IBM, Cleveland Clinic collaborate to develop Watson technology for patient care

The supercomputer technology that defeated the world's best "Jeopardy!" players is now even smarter, thanks to a collaboration between IBM Research and the Cleveland Clinic.

IBM worked with the Clinic to develop two new technologies designed to use IBM's Watson technology to improve patient care.

The Lerner College of Medicine—a collaboration between the Cleveland Clinic and Case Western Reserve University—has plans to test out both of the new technologies: WatsonPaths and Watson EMR Assistant.

One day, WatsonPaths should be able to help doctors diagnose patients and solve medical problems, because it can understand spoken language and can consult a vast amount of medical research in an instant.

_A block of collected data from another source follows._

(* ===== verification/CredentialCache.v ===== *)
(** * The credential cache of the egress proxy
      (apps/data-plane-gateway/src/egress/credential-cache.ts)

    Credentials are kept as JSON text under a key of the binding and the resolver
    they are for; an index per integration connection lists the keys
    [invalidateIntegrationConnection] deletes.

    [hit_credential]: beside any number of other calls, a hit returns a credential that
    was written under the same key and that, at a time the lookup read, was not within
    [refreshSkewMs] of the expiry written with it, and no stored text fails to parse.  CredentialInvalidation.v has the theorems on
    the index. *)

From S2P Require Import Prelude JsMap JsObject Json Text Locale Zod TokenSearch Programs Cache.
Local Open Scope Z_scope.

(** ** Types *)

Inductive failure_code : Type :=
| CredentialResolutionFailed
| CredentialInjectionFailed
| RequestMiddlewareFailed.

Inductive EgressError : Type :=
| ErrorMessage (message : string)                  (* new Error(...) *)
| GatewayManagedEgressUnsupportedRouteError (message : string) (failureCode : failure_code)
| Rejection (reason : string).                     (* a service rejects *)

Inductive key_resolver : Type :=
| KeyIntegrationConnection (connectionId secretType : string) (slotKey resolverKey : option string)
| KeyLinkedPrincipal (organizationId providerFamily : string) (integrationConnectionId : option string)
    (actingUserRequired : bool) (actingUserId credentialKind : option string)
| KeyMistleMcpToken (organizationId sandboxInstanceId apiKeyId : string)
| KeyMistleMcpSetupAssistantToken (organizationId sandboxInstanceId sandboxProfileId : string)
    (sandboxProfileVersion : number)
| KeyMistleMcpDesignerToken (organizationId sandboxInstanceId designerSessionId : string)
| KeyPlatformOpenAiApiKey
| KeyPlatformLangfuseSecretKey.

Record CredentialCacheKeyInput : Type := mkKeyInput {
  key_testEnvironmentId : option string;
  key_bindingId : string;
  key_credentialResolver : key_resolver;
}.
Definition toCredentialResolverInputFromRef (organizationId sandboxInstanceId : string)
    (actingUserId : option string) (credentialResolver : EgressCredentialResolverRef)
    : EgressError + CredentialResolverInput :=
  match credentialResolver with
  | IntegrationConnectionResolver connectionId secretType slotKey resolverKey =>
      inr (InputIntegrationConnection connectionId secretType slotKey resolverKey)
  | MistleMcpTokenResolver apiKeyId =>
      inr (InputMistleMcpToken organizationId sandboxInstanceId apiKeyId)
  | MistleMcpSetupAssistantTokenResolver sandboxProfileId sandboxProfileVersion =>
      inr (InputMistleMcpSetupAssistantToken organizationId sandboxInstanceId sandboxProfileId
             sandboxProfileVersion)
  | MistleMcpDesignerTokenResolver designerSessionId =>
      inr (InputMistleMcpDesignerToken organizationId sandboxInstanceId designerSessionId)
  | PlatformOpenAiApiKeyResolver => inr InputPlatformOpenAiApiKey
  | PlatformLangfuseSecretKeyResolver => inr InputPlatformLangfuseSecretKey
  | LinkedPrincipalResolver providerFamily integrationConnectionId credentialKind actingUserRequired
      resolutionRequired =>
      if actingUserRequired && bool_decide (actingUserId = None) then inl missing_actingUserId
      else inr (InputLinkedPrincipal organizationId providerFamily integrationConnectionId
                  actingUserRequired resolutionRequired actingUserId credentialKind)
  end.

(** The resolvers of a request: the one to use, and the one to fall back to. *)
Record SelectedResolvers : Type := mkSelected {
  primaryResolver : CredentialResolverInput;
  fallbackResolver : option CredentialResolverInput;
}.
(* ===== verification/Fetch.v ===== *)
(** * What the egress proxy uses of the platform: headers, URLs and percent encoding

    [Headers] is a map from lower-case names to the values in the order they were
    appended; names that are no tokens, and values with forbidden characters, throw.
    [URLs] is the class of the platform's URL objects with the setters the code calls, and
    its laws are that a setter leaves the other parts alone.
    [encodeURIComponent] is defined, with its inverse. *)

From S2P Require Import Prelude JsMap Json DataFrame Text Locale TokenSearch CredentialCache.
Local Open Scope Z_scope.

Definition TypeError : EgressError := ErrorMessage "TypeError".

Module Headers.

Definition t : Type := JsMap.t string (list string).

Definition token_byte (b : Z) : bool :=
  ((48 <=? b) && (b <=? 57)) || ((65 <=? b) && (b <=? 90)) || ((97 <=? b) && (b <=? 122))
  || bool_decide (b ∈ [33; 35; 36; 37; 38; 39; 42; 43; 45; 46; 94; 95; 96; 124; 126]).

Definition valid_name (name : string) : bool :=
  negb (name =?= "") && forallb token_byte (bytes_of name).

Definition http_whitespace (b : Z) : bool := bool_decide (b ∈ [9; 10; 13; 32]).

Fixpoint drop_whitespace (l : list Z) : list Z :=
  match l with
  | [] => []
  | b :: l' => if http_whitespace b then drop_whitespace l' else l
  end.

(** Whitespace at the ends is dropped. *)
Definition normalize (value : string) : string :=
  string_of_bytes (rev (drop_whitespace (rev (drop_whitespace (bytes_of value))))).

(** A value is a byte string without NUL and line breaks. *)
Definition valid_value (value : string) : bool :=
  forallb (λ u, (u <=? 255) && negb (bool_decide (u ∈ [0; 10; 13]))) (utf16 value).

Definition empty : t := JsMap.empty.

Definition get (h : t) (name : string) : option (list string) := JsMap.get h (ascii_lower name).

Definition checked (name value : string) (update : string → string → t) : EgressError + t :=
  let normalized := normalize value in
  if valid_name name && valid_value normalized then inr (update (ascii_lower name) normalized)
  else inl TypeError.

Definition append_value (h : t) (name value : string) : EgressError + t :=
  checked name value (λ name value, JsMap.set h name (default [] (JsMap.get h name) ++ [value])).

Definition set (h : t) (name value : string) : EgressError + t :=
  checked name value (λ name value, JsMap.set h name [value]).

Definition delete (h : t) (name : string) : t := JsMap.delete h (ascii_lower name).

Definition keys (h : t) : list string := JsMap.keys h.

(** The value of a name as one text; the parts of a cookie are joined by [";"]. *)
Definition combine (name : string) (values : list string) : string :=
  String.concat (if name =?= "cookie" then "; " else ", ") values.

(** [Object.fromEntries(headers.entries())] *)
Definition entries (h : t) : JsMap.t string string :=
  List.map (λ e, (e.1, combine e.1 e.2)) h.

Lemma set_get h name value h' :
  set h name value = inr h' →
  ∀ name', get h' name' =
    if ascii_lower name' =?= ascii_lower name then Some [normalize value] else get h name'.
Proof.
  unfold set, checked, get. case_match; [|done]. intros [= <-] name'. rewrite JsMap.get_set.
  case_bool_decide; case_decide; congruence.
Qed.

Lemma append_get h name value h' :
  append_value h name value = inr h' →
  ∀ name', get h' name' =
    if ascii_lower name' =?= ascii_lower name then Some (default [] (get h name) ++ [normalize value])
    else get h name'.
Proof.
  unfold append_value, checked, get. case_match; [|done]. intros [= <-] name'. rewrite JsMap.get_set.
  case_bool_decide; case_decide; congruence.
Qed.

Lemma delete_get h name name' :
  get (delete h name) name' = if ascii_lower name' =?= ascii_lower name then None else get h name'.
Proof.
  unfold delete, get. rewrite JsMap.get_delete. case_bool_decide; case_decide; congruence.
Qed.
End Headers.

(** ** URLs *)

Class URLs : Type := {
  URL : Type;
  new_URL : string → option URL;
  href : URL → string;
  protocol : URL → string;
  host : URL → string;
  hostname : URL → string;
  port : URL → string;
  pathname : URL → string;
  searchParams : URL → list (string * string);
  with_pathname : string → URL → URL;
  with_search : string → URL → URL;
  with_hash : string → URL → URL;
  with_searchParam : string → string → URL → URL;
}.

(** Where a request to the URL is sent. *)
Definition authority `{URLs} (u : URL) : string * string := (protocol u, host u).

Class URLLaws `{URLs} : Prop := {
  new_URL_href u u' : new_URL (href u) = Some u' → u' = u;
  pathname_authority path u : authority (with_pathname path u) = authority u;
  search_authority search u : authority (with_search search u) = authority u;
  hash_authority hash u : authority (with_hash hash u) = authority u;
  searchParam_authority name value u : authority (with_searchParam name value u) = authority u;
}.

Definition new_URL_or_throw `{URLs} (text : string) : EgressError + URL :=
  match new_URL text with None => inl TypeError | Some u => inr u end.

(** *** A reference instance: texts [scheme://host/path?query#hash], without dot segments
    and percent encoding. *)

Definition url_parts (text : string) : option (string * string * string) :=
  let (scheme, rest) := split_at_char colon text in
  rest ← strip_prefix "://" rest;
  let (host, rest) := split_at_char (Ascii.ascii_of_nat 47) rest in
  if (scheme =?= "") || (host =?= "") then None else Some (scheme +:+ ":", host, rest).

Definition text_protocol (u : string) : string := default "" ((λ p, p.1.1) <$> url_parts u).
Definition text_host (u : string) : string := default "" ((λ p, p.1.2) <$> url_parts u).
Definition text_rest (u : string) : string := default "" (snd <$> url_parts u).

(** The path, the query with its mark and the hash with its mark. *)
Definition split_rest (u : string) : string * string * string :=
  let (rest, hash) := split_at_char (Ascii.ascii_of_nat 35) (text_rest u) in
  let (path, search) := split_at_char (Ascii.ascii_of_nat 63) rest in
  (path, search, hash).

(** A text of the same authority replaces the URL. *)
Definition replace_url (u candidate : string) : string :=
  if ((text_protocol candidate, text_host candidate) =?= (text_protocol u, text_host u)) then candidate else u.

Definition assemble (u path search hash : string) : string :=
  replace_url u (text_protocol u +:+ "//" +:+ text_host u +:+ path +:+ search +:+ hash).

Definition reference_url_objects : URLs := {|
  URL := string;
  new_URL text := if bool_decide (is_Some (url_parts text)) then Some text else None;
  href := id;
  protocol := text_protocol;
  host := text_host;
  hostname u := (split_at_char colon (text_host u)).1;
  port u := match (split_at_char colon (text_host u)).2 with String _ port => port | "" => "" end;
  pathname u := match (split_rest u).1.1 with "" => "/" | path => path end;
  searchParams u := match (split_rest u).1.2 with
                    | String _ search => let (name, value) := split_at_char (Ascii.ascii_of_nat 61) search in
                                         [(name, match value with String _ value => value | "" => "" end)]
                    | "" => []
                    end;
  with_pathname path u := assemble u path (split_rest u).1.2 (split_rest u).2;
  with_search search u := assemble u (split_rest u).1.1 search (split_rest u).2;
  with_hash hash u := assemble u (split_rest u).1.1 (split_rest u).1.2 hash;
  with_searchParam name value u :=
    assemble u (split_rest u).1.1 ("?" +:+ name +:+ "=" +:+ value) (split_rest u).2;
|}.

Lemma reference_url_objects_laws : @URLLaws reference_url_objects.
Proof.
  assert (∀ u candidate, (text_protocol (replace_url u candidate), text_host (replace_url u candidate))
    = (text_protocol u, text_host u)) as Hreplace.
  { intros u candidate. unfold replace_url. by case_bool_decide. }
  split; intros *; [|unfold authority; simpl; apply Hreplace..].
  simpl. case_bool_decide; [by intros [= ->]|done].
Qed.

(** ** Percent encoding *)

Definition unreserved (b : Z) : bool :=
  ((48 <=? b) && (b <=? 57)) || ((65 <=? b) && (b <=? 90)) || ((97 <=? b) && (b <=? 122))
  || bool_decide (b ∈ [33; 39; 40; 41; 42; 45; 46; 95; 126]).

Definition upper_hex (n : Z) : Z := if n <? 10 then 48 + n else 55 + n.

Definition encode_byte (b : Z) : list Z :=
  if unreserved b then [b] else [37; upper_hex (b `div` 16); upper_hex (b `mod` 16)].

Definition encodeURIComponent (s : string) : string :=
  string_of_bytes (List.concat (List.map encode_byte (bytes_of s))).

Definition hex_value (b : Z) : Z := if b <? 65 then b - 48 else b - 55.

Fixpoint decode_component (l : list Z) : list Z :=
  match l with
  | 37 :: h :: l :: rest => (16 * hex_value h + hex_value l) :: decode_component rest
  | b :: rest => b :: decode_component rest
  | [] => []
  end.

Lemma upper_hex_spec n :
  0 <= n < 16 → hex_value (upper_hex n) = n ∧
  (48 <= upper_hex n <= 57 ∨ 65 <= upper_hex n <= 70).
Proof.
  intros Hn. unfold upper_hex, hex_value. destruct (n <? 10) eqn:Hlt.
  - apply Z.ltb_lt in Hlt. rewrite (proj2 (Z.ltb_lt (48 + n) 65)) by lia. lia.
  - apply Z.ltb_ge in Hlt. rewrite (proj2 (Z.ltb_ge (55 + n) 65)) by lia. lia.
Qed.

Lemma byte_halves b : byte_ok b → 0 <= b `div` 16 < 16 ∧ 0 <= b `mod` 16 < 16.
Proof.
  unfold byte_ok. intros Hb. split; [|by apply Z.mod_pos_bound].
  split; [apply Z.div_pos; lia|apply Z.div_lt_upper_bound; lia].
Qed.

(** Encoded bytes are unreserved, or the percent sign. *)
Lemma encode_byte_plain b :
  byte_ok b → Forall (λ b', byte_ok b' ∧ (b' = 37 ∨ unreserved b' = true)) (encode_byte b).
Proof.
  intros Hb. unfold encode_byte. destruct (unreserved b) eqn:Hu; [by apply Forall_singleton; auto|].
  destruct (byte_halves b Hb) as [H1%upper_hex_spec H2%upper_hex_spec].
  assert (∀ n, 48 <= n <= 57 ∨ 65 <= n <= 70 → byte_ok n ∧ unreserved n = true) as Hhex.
  { intros n Hn. unfold byte_ok, unreserved. split; [lia|].
    destruct Hn as [[??]|[??]]; rewrite !orb_true_iff, !andb_true_iff, !Z.leb_le; lia. }
  apply Forall_cons; split; [split; [unfold byte_ok; lia|by left]|].
  apply Forall_cons; split; [|apply Forall_singleton]; (split; [|right]); first [apply Hhex, H1|apply Hhex, H2].
Qed.

Lemma decode_encoded b rest :
  byte_ok b → decode_component (encode_byte b ++ rest) = b :: decode_component rest.
Proof.
  intros Hb. unfold encode_byte. destruct (unreserved b) eqn:Hu.
  - simpl. destruct b as [|p|p]; [done| |done].
    assert (Zpos p ≠ 37) as Hne by (intros Heq; rewrite Heq in Hu; by vm_compute in Hu).
    repeat (destruct p as [p|p|]; try done).
  - destruct (byte_halves b Hb) as [[H1 _]%upper_hex_spec [H2 _]%upper_hex_spec]. simpl.
    rewrite H1, H2. by rewrite <-Z.div_mod.
Qed.

Lemma encoded_bytes s :
  Forall (λ b', byte_ok b' ∧ (b' = 37 ∨ unreserved b' = true)) (List.concat (List.map encode_byte (bytes_of s))).
Proof.
  pose proof (bytes_of_ok s) as Hs. unfold bytes in Hs. induction Hs as [|b l Hb _ IH]; simpl; [done|].
  apply Forall_app_2; [by apply encode_byte_plain|done].
Qed.

(** The encoded text decodes to the text. *)
Lemma decode_encodeURIComponent s :
  string_of_bytes (decode_component (bytes_of (encodeURIComponent s))) = s.
Proof.
  unfold encodeURIComponent. rewrite bytes_of_string_of; cycle 1.
  { unfold bytes. eapply Forall_impl; [apply encoded_bytes|]. by intros b [? _]. }
  rewrite <-(string_of_bytes_of s) at 2. f_equal.
  pose proof (bytes_of_ok s) as Hs. unfold bytes in Hs. induction Hs as [|b l Hb _ IH]; [done|].
  simpl. by rewrite decode_encoded, IH.
Qed.

(** The encoded text is one path segment. *)
Lemma encoded_segment s c :
  c ∈ [35; 47; 63] → c ∉ bytes_of (encodeURIComponent s).
Proof.
  unfold encodeURIComponent. rewrite bytes_of_string_of; cycle 1.
  { unfold bytes. eapply Forall_impl; [apply encoded_bytes|]. by intros b [? _]. }
  intros Hc Hin. pose proof (encoded_bytes s) as Hall. rewrite Forall_forall in Hall.
  destruct (Hall c Hin) as [_ [->|Hu]].
  - by repeat (apply elem_of_cons in Hc as [Hc|Hc]; [done|]); apply elem_of_nil in Hc.
  - repeat (apply elem_of_cons in Hc as [->|Hc]; [by vm_compute in Hu|]). by apply elem_of_nil in Hc.
Qed.
(* ===== verification/ManagedEgress.v ===== *)
(** * Requests of the egress proxy
      (apps/data-plane-gateway/src/egress/managed-egress-request.ts,
       packages/integrations-definitions/src/egress-credential-resolver.server.ts,
       packages/integrations-definitions/src/egress-request-middleware.server.ts)

    The request a sandbox makes is sent to the upstream of its route with the headers
    the hop needs removed, the middleware of the integration applied, and the route's
    credential written where its [authInjection] says.

    [managed_request]: beside any number of other calls, a request that is built goes to
    the upstream's authority with the caller's method, and carries a credential that was
    issued for the route's binding and the selected resolver.
    [outgoing_headers_exact] and [forward_path_exact] say which headers and which path are
    sent; [query_bag] says for which queries an AWS request can be signed at all. *)

From S2P Require Import Prelude JsMap JsObject Json DataFrame Text Locale Zod PlanTypes Programs Cache CredentialCache Fetch CredentialResolution.
Local Open Scope Z_scope.

Record GatewayEgressHttpRequest : Type := mkGatewayRequest {
  gateway_actingUserId : option string;
  gateway_authority : string;
  gateway_headers : JsMap.t string (list string);
  gateway_method : string;
  gateway_path : string;
  gateway_query : option string;
  gateway_https : bool;
}.

(** ** Paths *)

Definition slash : Ascii.ascii := Ascii.ascii_of_nat 47.

Definition normalizePath (path : string) : string :=
  if path =?= "" then "/" else if starts_with path "/" then path else "/" +:+ path.

(** [s.slice(1)] of a text that starts with a slash. *)
Definition drop_first (s : string) : string :=
  match s with EmptyString => EmptyString | String _ s => s end.

Definition joinPath (basePath suffixPath : string) : string :=
  let normalizedBasePath := if ends_with basePath slash then drop_last basePath else basePath in
  let normalizedSuffixPath := if starts_with suffixPath "/" then drop_first suffixPath else suffixPath in
  if (normalizedBasePath =?= "") || (normalizedBasePath =?= "/") then
    if normalizedSuffixPath =?= "" then "/" else "/" +:+ normalizedSuffixPath
  else if normalizedSuffixPath =?= "" then normalizedBasePath
  else normalizedBasePath +:+ "/" +:+ normalizedSuffixPath.

Definition resolveForwardPath (basePath targetPath : string) : string :=
  let normalizedBasePath := normalizePath basePath in
  let normalizedTargetPath := normalizePath targetPath in
  if negb (normalizedBasePath =?= "/")
     && ((normalizedTargetPath =?= normalizedBasePath)
         || starts_with normalizedTargetPath (normalizedBasePath +:+ "/"))
  then normalizedTargetPath
  else joinPath normalizedBasePath normalizedTargetPath.

(** ** Headers *)

Section Headers.
Context `{Locale}.

Definition isUpgradeRequest (headers : JsMap.t string (list string)) : bool :=
  match JsMap.get headers "upgrade" with
  | Some values => existsb (λ value, toLowerCase value =?= "websocket") values
  | None => false
  end.

(** The appends of all values of all names. *)
Definition append_all_headers (headers : JsMap.t string (list string)) : EgressError + Headers.t :=
  fold_each (λ h entry, fold_each (λ h value, Headers.append_value h entry.1 value) h entry.2)
    Headers.empty headers.

Definition hop_headers : list string := [
  "content-length"; "forwarded"; "host"; "keep-alive"; "proxy-authenticate"; "proxy-authorization";
  "proxy-connection"; "te"; "trailer"; "transfer-encoding"; "via"; "x-forwarded-for";
  "x-forwarded-host"; "x-forwarded-port"; "x-forwarded-proto"; "x-real-ip"].

Definition delete_all (h : Headers.t) (names : list string) : Headers.t := foldl Headers.delete h names.

Definition buildOutgoingRequestHeaders (headers : JsMap.t string (list string)) (preserveUpgradeHeaders : bool)
    : EgressError + Headers.t :=
  appended ← append_all_headers headers;
  let outgoingHeaders := delete_all appended hop_headers in
  outgoingHeaders ←
    if preserveUpgradeHeaders then Headers.set outgoingHeaders "connection" "Upgrade"
    else inr (Headers.delete (Headers.delete outgoingHeaders "connection") "upgrade");
  inr (delete_all outgoingHeaders
         (List.filter (λ headerName, starts_with (ascii_lower headerName) "cf-") (Headers.keys outgoingHeaders))).
End Headers.

Definition applyAdditionalHeaders (additionalHeaders : JsMap.t string string) (outgoingHeaders : Headers.t)
    : EgressError + Headers.t :=
  fold_each (λ h entry, Headers.set h entry.1 entry.2) outgoingHeaders additionalHeaders.

(** ** Requests *)

Section Requests.
Context `{URLs}.

Record MutableManagedEgressRequest : Type := mkRequest {
  request_body : option (list Z);
  request_headers : Headers.t;
  request_method : string;
  request_url : URL;
}.
(** Every clearing but the last ends the budget of a stream that was opened. *)
Lemma opened_total s key :
  lasting = true → service_good [] [] s →
  tally (bytes_stored key) s.(operation_effects) <=
    MaxPersistedTranscriptBytesPerOperation * (tally (opening key) s.(operation_effects) + 1).
Proof.
  intros Hlasting (_ & [Hcount Hlimit Htotal Hdrops _ _] & [Hclears _ _ _ _]).
  specialize (Htotal key). specialize (Hclears key). specialize (Hlimit key). rewrite Hcount, Hdrops in Htotal by done.
  pose proof (live_pos key s.(session_heap)). change (owed key []) with 0 in Hclears.
  unfold MaxPersistedTranscriptBytesPerOperation in *. lia.
Qed.
End Ledger.

(** Connections that are detached, and no shutdown. *)
Definition detaching (s s' : Service) : Prop := ∃ c, s' = detachBootstrapSession c s.

(** C19: However any number of deliveries, on any connections, interleave with each other,
    with detached connections, with a shutdown and with a database that fails: for every
    operation, the output given to the database since the budget of the operation was
    last cleared is exactly what the service has counted, and never more than
    [MaxPersistedTranscriptBytesPerOperation]; and until a shutdown, the output given to the database
    in all is at most that for each stream that has been opened for the operation, and once more.
    A stream is only opened for an operation its connection has asked for.  Every event given
    to the database is the one of a line, of at most [MaxOperationRecordBytes] and parsed, of data a
    connection has sent; it is an event of the sandbox of this connection, and of an operation for
    which a stream had been opened before under the key of this connection.  A delivery is only
    rejected when it is data in a frame that cannot be decoded. *)
Theorem transcript_budget (inputs : list (SessionKeyInput * OperationDelivery)) (s' : Service)
    (pool : list (Delivery unit)) :
  let start := (new_operation_service, (λ i, handleDelivery i.1 i.2) <$> inputs) in
  rtc (interleave ingress_op_step ingress_env) start (s', pool) →
  (∀ key, stored_bytes key s'.(operation_effects) =
     default 0 (JsMap.get s'.(persistedTranscriptBytesByOperation) key) ∧
     0 <= stored_bytes key s'.(operation_effects) <= MaxPersistedTranscriptBytesPerOperation) ∧
  (rtc (interleave ingress_op_step detaching) start (s', pool) →
   ∀ key, tally (bytes_stored key) s'.(operation_effects) <=
     MaxPersistedTranscriptBytesPerOperation * (tally (opening key) s'.(operation_effects) + 1)) ∧
  (∀ n c info, s'.(operation_effects) !! n = Some (StreamOpened c info) → ∃ input,
     (c, OperationOpenDelivery input) ∈ inputs ∧ input.(openOperation_format) = OperationStreamFormat ∧
     info = mkOperationInfo input.(openOperation_operationId) input.(openOperation_operationKind)) ∧
  (∀ n event, s'.(operation_effects) !! n = Some (EventStored event) →
     ∃ c payload streamId frame line r info opener,
       (c, OperationDataDelivery payload streamId) ∈ inputs ∧ decodeDataFrame payload = inr frame ∧
       line ∈ payload_lines frame.(frame_payload) ∧
       Z.of_nat (String.length line) <= MaxOperationRecordBytes ∧ parseOperationRecord line = inr r ∧
       event = record_event c.(key_sandboxInstanceId) info r ∧
       StreamOpened opener info ∈ take n s'.(operation_effects) ∧ toSessionKey opener = toSessionKey c) ∧
  (∀ i e, pool !! i = Some (Throw e) → ∃ c payload streamId message,
     inputs !! i = Some (c, OperationDataDelivery payload streamId) ∧
     decodeDataFrame payload = inl message ∧ e = InvalidFrame message).
Proof.
  intros start Hreach.
  destruct (interleaved_deliveries inputs false ingress_env s' pool) as [(_ & Hledger & _) Hthrown];
    [|exact Hreach|].
  { intros s1 s2 [c|] base Hs; [by apply good_detach|by apply good_shutdown]. }
  destruct Hledger as [Hcount Hlimit _ _ Hevents Hopenings].
  split; [|split; [|split; [|split]]].
  - intros key. split; [apply Hcount|]. by rewrite Hcount.
  - intros Hlasting key.
    destruct (interleaved_deliveries inputs true detaching s' pool) as [Hgood _];
      [by intros s1 s2 [c ->] base Hs; apply good_detach|exact Hlasting|].
    by apply (opened_total inputs true).
  - exact Hopenings.
  - intros n event Hin. destruct (Hevents n event Hin) as (c & payload & streamId & frame & line & r & info
      & ? & ? & ? & ? & ? & ? & opener & ? & ?). by exists c, payload, streamId, frame, line, r, info, opener.
  - intros i e Hi. destruct (Hthrown i e Hi) as (c & delivery & Hin & payload & id & message & -> & ? & ?).
    by exists c, payload, id, message.
Qed.
(** A key that is assigned ends with its last value, whatever was there. *)
Lemma insert_all_covered l k : k ∈ l.*1 → ∃ v, ∀ m, insert_all l m !! k = Some v.
Proof.
  induction l as [|[k0 v0] l IH] using rev_ind; [by intros ?%not_elem_of_nil|].
  rewrite fmap_app, elem_of_app. intros Hk. setoid_rewrite insert_all_app. unfold insert_all at 1.
  simpl. destruct (decide (k = k0)) as [->|Hne]; [exists v0; intros; apply lookup_insert_eq|].
  destruct IH as [v Hv]; [destruct Hk as [?|Hk]; [done|]; by apply list_elem_of_singleton in Hk|].
  exists v. intros m. rewrite lookup_insert_ne by done. apply Hv.
Qed.

(** Assigning every entry of [m1], in any order, overlays [m1] on [m2]. *)
Lemma insert_all_perm l (m1 m2 : gmap string A) :
  l ≡ₚ map_to_list m1 → insert_all l m2 = m1 ∪ m2.
Proof.
  intros Hl. assert (NoDup l.*1) as Hnd.
  { rewrite Hl. apply NoDup_fst_map_to_list. }
  apply map_eq. intros k. destruct (m1 !! k) as [v|] eqn:Hk.
  - rewrite (lookup_union_Some_l _ _ _ _ Hk). apply insert_all_in; [done|].
    rewrite Hl. by apply elem_of_map_to_list.
  - rewrite lookup_union_r by done. apply insert_all_notin.
    intros Hin. apply list_elem_of_fmap in Hin as ([k' v] & -> & Hin).
    rewrite Hl in Hin. apply elem_of_map_to_list in Hin. simpl in *. congruence.
Qed.
End assoc.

For now, though, the Lerner College of Medicine is studying the best way to use WatsonPaths for education purposes, according to Dr. Neil Mehta, director of education technology for the school.

As for Watson EMR Assistant, the college has been running a pilot study on the technology for the past three weeks. Watson EMR is designed to help healthcare providers analyze electronic medical records.

Watson learns as it interacts with humans, so the studies conducted at the Lerner College of Medicine should help the technology improve.

Since IBM began working with the Cleveland Clinic about a year ago, the company already has made several improvements to help Watson “handle more and more complex problems in real time and partner with medical experts in a much more intuitive fashion,” said Eric Brown, IBM Research director of Watson Technologies.

Still, more work needs to be done before Watson is able to act as a physician's assistant, according to Dr. Mehta.

“It is very important to do appropriate studies before using Watson in patient care,” he said.